Adapted by Belgian director Vincent Bal, who transposed Israeli novelist David Grossman’s beloved 1994 coming-of-age adventure fantasy from the Promised Land to a candy-cane Europe, “The Zigzag Kid” is fueled by primal adolescent urges. Not the ones you’re thinking of, but the pressing need to comprehend the past, navigate the present and manipulate the future.
A family film whose most ardent admirers will be children, “The Zigzag Kid” screens Thursday, July 25 in San Francisco, followed by three additional dates at times well suited for youngsters.
The opening credits immediately set the tone in smile-inducing style, employing split-screens, a full-spectrum palette and a pop score to evoke the spy movies (and parodies) of the 1960s and ’70s.
As his 13th birthday approaches, Nono is starting to figure out he can’t abide the rules and conventions that most people passively accept. He’s not a rebel — he admires his detective father to the extent that he mimics Dad’s deductive skills and wants to follow in his shoes — so much as a creative thinker and fearless experimenter.
The title comes from Nono’s iconoclasm, as well as the gold pin in the shape of a Z that the world’s greatest thief, Felix Glick, leaves behind as his signature.
But I’m getting ahead of the story. After one of Nono’s bright ideas accidentally sends a cousin’s bar mitzvah reception up in smoke, our erstwhile hero is dispatched to boring Uncle Shmuel as punishment. But Dad’s plan is derailed within moments of Nono boarding the train, launching the boy on a mission that takes him to the South of France and back.
“The Zigzag Kid” is tons of fun as it sets its inspired plot in motion, while Nono is a splendid protagonist who never devolves from endearing to tiresome. It helps that he’s aware he’s not completely self-sufficient, for that dollop of humility tempers his precociousness.

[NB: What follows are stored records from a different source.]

Lemma tallied_update n d l f s :
  tallied n s →
  (∀ st, stream_objs s !! l = Some st → stream_closed (f st) = stream_closed st ∧
     senders (f st) = own_sender st + d) →
  tallied (λ k, if decide (k = l) then (if decide (l < length (stream_objs s)) then d else 0) else n k)
    (update_stream l f s).
Proof using Type.
  intros [T1 T2] Hf. split; intros k.
  - intros st. simpl. destruct (decide (k = l)) as [->|Hk].
    + rewrite list_lookup_alter_eq. intros (st0 & Hst0 & ->)%fmap_Some. destruct (Hf _ Hst0) as [Hc ->].
      rewrite decide_True by (eapply lookup_lt_Some, Hst0). unfold own_sender. by rewrite Hc.
    + rewrite list_lookup_alter_ne by done. apply T1.
  - simpl. rewrite length_alter. intros Hk. case_decide; [|by apply T2]. subst. by rewrite decide_False by lia.
Qed.

Lemma hands_tallied c h s h' s' :
  hands h s h' s' → session_wf s →
  tallied (λ l, held h l + c l) s → tallied (λ l, held h' l + c l) s'.
Proof using Type.
  intros Hh Hwf Ht. destruct Hh as [h x y Hq Hs|h x|h id x|id l x Hid|l x].
  - destruct Ht as [T1 T2]. destruct Hq as (_ & _ & _ & _ & _ & _ & _ & _ & Ho).
    split; intros l; [|rewrite <- (Forall2_length _ _ _ Ho); apply T2].
    intros st' Hst'. destruct (Forall2_lookup_r _ _ _ _ _ Ho Hst') as (st & Hst & Hc & _).
    destruct (Forall2_lookup_r _ _ _ _ _ Hs Hst') as (st0 & Hst0 & Hse). rewrite Hst in Hst0.
    injection Hst0 as <-. rewrite Hse, (T1 _ _ Hst). unfold own_sender. by rewrite Hc.
  - destruct Ht as [T1 T2]. split; intros l; simpl.
    + intros st [Hst|[Hge Hst]]%lookup_app_Some; [by apply T1|].
      apply list_lookup_singleton_Some in Hst as [_ <-]. rewrite T2 by done. unfold senders. simpl.
      by rewrite ch_channel_view.
    + rewrite length_app. intros Hl. apply T2. lia.
  - unfold close_stream. destruct (streams x !! id) as [l|] eqn:E; [|done]. destruct Ht as [T1 T2].
    split; intros k; simpl; [|by rewrite length_alter; apply T2].
    intros st. destruct (decide (k = l)) as [->|Hk]; [|rewrite list_lookup_alter_ne by done; apply T1].
    rewrite list_lookup_alter_eq. intros (st0 & Hst0 & ->)%fmap_Some.
    destruct (wf_ids _ Hwf _ _ E) as [_ ->]. destruct (wf_objs _ Hwf _ _ Hst0) as [_ Hiff].
    apply Hiff in E. specialize (T1 _ _ Hst0). unfold senders, own_sender in *. simpl.
    rewrite ch_drop_tx_view. unfold drop_tx_spec. rewrite E in T1. simpl. lia.
  - unfold stream_body_sender in *. destruct (streams x !! id) as [l0|]; [|done].
    destruct (stream_objs x !! l0) as [st|] eqn:El; [|done]. destruct (negb _); [|done].
    simpl in Hid |- *. injection Hid as ->. pose proof (lookup_lt_Some _ _ _ El) as Hlt.
    eapply tallied_ext; [|apply (tallied_update _ (S (c l)) _ _ _ Ht)].
    + intros k. simpl. unfold held. destruct (decide (k = l)) as [->|].
      * by rewrite !decide_True.
      * rewrite !decide_False by congruence. done.
    + intros st' [= <-]%(eq_trans (eq_sym El)). split; [done|]. unfold senders. simpl.
      rewrite ch_clone_view. simpl. fold (senders st). rewrite (proj1 Ht _ _ El). simpl. lia.
  - pose proof (proj2 Ht l) as Hlen. unfold held in Hlen at 1. rewrite decide_True in Hlen by done.
    assert (l < length (stream_objs x)) as Hlt by (destruct (decide (l < length (stream_objs x))); [done|lia]).
    eapply tallied_ext; [|apply (tallied_update _ (c l) _ _ _ Ht)].
    + intros k. simpl. unfold held. destruct (decide (k = l)) as [->|].
      * by rewrite decide_True.
      * rewrite decide_False by congruence. done.
    + intros st Hst. split; [done|]. unfold senders. simpl. rewrite ch_drop_tx_view.
      unfold drop_tx_spec. simpl. fold (senders st). rewrite (proj1 Ht _ _ Hst).
      unfold held. rewrite decide_True by done. lia.
Qed.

In fact, Nono relishes the maternal attention and affection of his father’s (ahem) live-in secretary, Gaby. The boy never knew his mother, who died when he was an infant, and he’d be very happy if the current domestic arrangement continued ad infinitum. (Or, better yet, was sealed with marriage vows if his father could muster the moxie to propose).
But I’m getting behind the story. No matter. Suffice to say that Nono crosses paths with the 60-something Felix Glick, who quickly presents himself as an alternate role model with his blend of resourcefulness and suavity.
At a certain point, especially for those adults who have sussed out the relationships among the characters before Nono does, the pieces start to click into place, dissipating the film’s aura of cleverness. Everyone likes a happy ending, sure — although be advised a tragedy is revealed along the way — but “The Zigzag Kid” trumpets an allegiance to the primacy of the two-parent family that is downright Spielbergian.
Oddly, I discerned no particular insights into the lives, past or present, of European Jews. In the process of relocating the story from Israel to Europe, Bal appears to have focused on preserving the novel’s themes and skipped the opportunity to allude to 20th-century history or current events.
One consequence is that “The Zigzag Kid” could be anybody, and not necessarily a fully assimilated Jewish boy whose pre–bar mitzvah entry to manhood consists of a unique and remarkable treasure hunt. He finds his mother’s identity, and his, and we get to go along for the ride. Not a bad deal for all concerned, actually.
“The Zigzag Kid,” 6:30 p.m. Thursday, July 25 at the Castro in S.F., 1:50 p.m. Aug. 4 at the CinéArts in Palo Alto, 6:15 p.m. Aug. 6 at the California in Berkeley, 6:10 p.m. Aug. 12 at the Smith Rafael Film Center in San Rafael. Dutch, English and French, with English subtitles. Director Vincent Bal and actor Jessica Zeijlmaker will be present at S.F. screening. (Unrated, 95 minutes)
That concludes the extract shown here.